The landing has started

One and a half years after the US Federal Reserve bank began its tightening course, the US economy continues to deliver robust growth, while the labour market is gradually cooling. We continue to expect the landing to occur during Q4 this year, followed by sluggish growth in 2024. Outside the US, activity continues to surprise to the downside, with disappointing news flow out of China and contracting services and manufacturing sectors in Europe. Clearly, the risk to the outlook for global growth is tilted to the downside. The desynchronisation of monetary and fiscal cycles may bring investment opportunities in Emerging markets in both equity and debt assets.


Persistence matters as much as level

In the US, the growth/inflation mix is slowing down as higher rates and tighter bank credit conditions are starting to have a delayed effect. The economic "landing" has begun, although the US should avoid a recession in our central scenario.

Meanwhile, growth in Europe and in China is weaker than expected and is set to remain sluggish in 2024. Global growth risk therefore seems tilted to the downside. As monetary policies work with lags and restriction will spread through developed economies, inflation is likely to decelerate again from Q4.
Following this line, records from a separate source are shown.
(** * FutureMedia: request handlers over the relational store

    A shallow embedding of the tRPC routers of the application
    (notification, post, user, story and message routers) together with
    the part of the Prisma schema they touch.

    - Rows are records whose fields follow [prisma/schema.prisma]; a
      nullable column is an [option].
    - A table is the list of its rows in storage order; the store is the
      record of the tables.
    - A handler is a computation in the monad [M]: it reads and writes
      the store and either returns a value or throws.  A throw keeps the
      writes made before it (the handlers open no transaction).
    - A [create] is refused by the client when its [data] does not fit
      the schema (a [type] outside the enum [NotificationType], a
      missing required field), and by the database when it breaks a
      unique index (P2002) or a foreign key (P2003).  The foreign keys
      are checked where a handler passes on an identifier that it has
      not looked up: the references of a new notification, the two ends
      of a new follow edge, the members of a new group.  Elsewhere the
      handler has found the row before it writes, or the identifier is
      that of the session user.
    - Timestamps ([DateTime]) are integers (milliseconds); the values
      the store generates for a new row ([cuid()], [now()]) are read
      from a [Defaults] record handed to the handler. *)

From Stdlib Require Import String List ZArith Bool Arith Lia.
From Stdlib Require Import Permutation Sorted.
Import ListNotations.

Local Open Scope string_scope.
Local Open Scope list_scope.

(** ** JavaScript values used by the handlers *)

(** Truthiness of a string: only the empty string is falsy. *)
Definition truthy (s : string) : bool := negb (String.eqb s "").

(** Equality filter on a nullable column: [{ col: v }] never matches NULL. *)
Definition column_is (v : string) (col : option string) : bool :=
  match col with
  | Some x => String.eqb x v
  | None => false
  end.

(** [String.prototype.length] counts UTF-16 code units.  A string of
    the model is the UTF-8 encoding of the JavaScript string: a
    continuation byte adds nothing, the lead byte of a sequence of up to
    three bytes stands for one code unit, the lead byte of a four-byte
    sequence for a surrogate pair. *)
Definition codeUnits (c : Ascii.ascii) : nat :=
  let n := Ascii.nat_of_ascii c in
  if (n <? 128)%nat then 1
  else if (n <? 192)%nat then 0
  else if (n <? 240)%nat then 1
  else 2.

Fixpoint js_length (s : string) : nat :=
  match s with
  | EmptyString => 0
  | String c s' => codeUnits c + js_length s'
  end.

(** Filter [{ col: null }]. *)
Definition column_null {A : Type} (col : option A) : bool :=
  match col with
  | Some _ => false
  | None => true
  end.

(** Does the reference [ref] point at a row of the table [t]?  A NULL
    reference points nowhere and is fine. *)
Definition refers {A : Type} (key : A -> string) (t : list A)
           (ref : option string) : bool :=
  match ref with
  | Some k => existsb (fun x => String.eqb (key x) k) t
  | None => true
  end.

(** [Array.prototype.pop]: removes and returns the last element. *)
Fixpoint pop {A : Type} (l : list A) : option A * list A :=
  match l with
  | [] => (None, [])
  | x :: l' =>
      match l' with
      | [] => (Some x, [])
      | _ :: _ => let (last, rest) := pop l' in (last, x :: rest)
      end
  end.

(** ** Rows of the schema *)

Module User.
(** [emailVerified] and [reputationScore] are read by no handler below
    and are left out. *)
Record t := mk {
  id : string;
  name : option string;
  email : option string;
  image : option string;
  coverImage : option string;
  bio : option string;
  username : option string;
  hashedPassword : option string;
  createdAt : Z;
  updatedAt : Z
}.
End User.

Module Post.
Record t := mk {
  id : string;
  caption : option string;
  contentUrl : option string;
  contentType : string;
  ipfsHash : option string;
  integrityHash : option string;
  createdAt : Z;
  updatedAt : Z;
  userId : string;
  visibility : string
}.
End Post.

Module Like.
Record t := mk {
  id : string;
  createdAt : Z;
  userId : string;
  postId : option string;
  commentId : option string
}.
End Like.

Module Story.
Record t := mk {
  id : string;
  mediaUrl : string;
  mediaType : string;
  duration : option Z;
  createdAt : Z;
  expiresAt : Z;
  userId : string
}.
End Story.

Module StoryView.
Record t := mk {
  id : string;
  storyId : string;
  viewerId : string;
  viewedAt : Z
}.
End StoryView.

Module Notification.
(** The column [type] is of the enum [NotificationType] in the schema
    (TEXT in the migration); the handlers pass string literals, which
    the client checks against the enum when a row is created. *)
Record t := mk {
  id : string;
  type : string;
  content : string;
  isRead : bool;
  createdAt : Z;
  receiverId : string;
  senderId : option string;
  postId : option string;
  commentId : option string;
  storyId : option string;
  reelId : option string;
  messageId : option string
}.

Definition set_isRead (b : bool) (n : t) : t :=
  mk (id n) (type n) (content n) b (createdAt n) (receiverId n)
     (senderId n) (postId n) (commentId n) (storyId n) (reelId n)
     (messageId n).
End Notification.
The ECB is expected to stop hiking soon, but to keep its policy rate high for an extended period. We concur with ECB board member Fabio Panetta, who argued that “monetary policy may operate not just by increasing rates but also by keeping the prevailing level of policy rates for longer. In other words, persistence matters as much as level.”

Markets were initially disappointed by higher Fed and ECB terminal rates, but activity deceleration is seen as an obstacle to further hikes. This supports our scenario of range-bound markets in the foreseeable future: capped by economic deceleration in developed countries but also floored by the likely end of Central banks’ tightening cycle.

The market-implied “terminal” Federal funds rate, or the expected level at which the Federal Reserve would stop hiking its funds rate, is gradually rising since the shock to the US regional banking system last spring.



Chinese growth disappoints, prompting further stimulus

Chinese consumer confidence remains depressed and has never really rebounded since the introduction of the zero-Covid strategy and hard lockdowns in early-2022. This leads households to increasingly prefer saving rather than investing or consuming, clearly explaining why activity continues to lose momentum in China.

Increasingly concerned about growth, authorities in Beijing are attempting to bolster the faltering property sector and have recently scaled up measures to support the economy, making 5% real GDP growth in 2023 still achievable, followed by 4% in 2024.

Among others, measures announced to support household income include:

  • increasing personal income tax deductions for childcare, parental care and children’s education spending: effective from January 2023, the tax reduction for taking care of children under three and for children’s education will both be doubled from 1,000 to 2,000 yuan ($274) per month,
  • raising the deduction to offset the costs of taking care of elderly parents will rise 50% to 3,000 yuan per month.



A balanced asset allocation

Within our regional equity allocation, we have a negative stance on EMU while keeping our positive stance on Emerging markets. We remain more cautious on developed-country equities, positioning ourselves for an economic deceleration by favouring defensive sectors.

In this context, we prefer government bonds and high-quality credit as sources of carry and have chosen to remain exposed to emerging countries (debt and equities) to benefit from the desynchronisation of their monetary and fiscal cycles.

On the fixed income allocation more specifically, we are positive on US and EU duration, positive on IG credit and more cautious on HY bonds. Emerging bonds continue to offer the most attractive carry, provided that the USD does not strengthen.

Overall, we see limited room for rising bond yields, as central banks remain committed to price stability, and the growth/inflation dynamic should ease.

Our regional and style equity allocation is based on the cornerstones of negative EMU, while maintaining our positive stance on Emerging markets.

EMU equities have benefited from a normalisation of uncertainty, although negative economic surprises, rates higher for longer and weaker demand from China are a headwind supporting our cautious stance.

Despite a disappointing economic news flow from China, Emerging markets remain an attractive region with stronger growth prospects than developed markets for 2024, via fiscal and monetary support; LatAm central banks have started to cut rates more aggressively than expected. The region should benefit from an appealing valuation and easier financial conditions.

The US risk/reward is not particularly attractive. Markets are pricing a Goldilocks environment, i.e. slowing growth to avoid too much Fed tightening and ongoing disinflation. This has been our scenario for quite some time, but it has now become consensual. Hence, we are beginning to suspect that further upside risk may be in store, although we think this unlikely and prefer a neutral positioning at this stage.

At this stage of the cycle, we prefer defensive over cyclical equities, which are already priced for a recovery. Empirical evidence points to outperformance of defensive sectors in an environment of a moderate economic slowdown.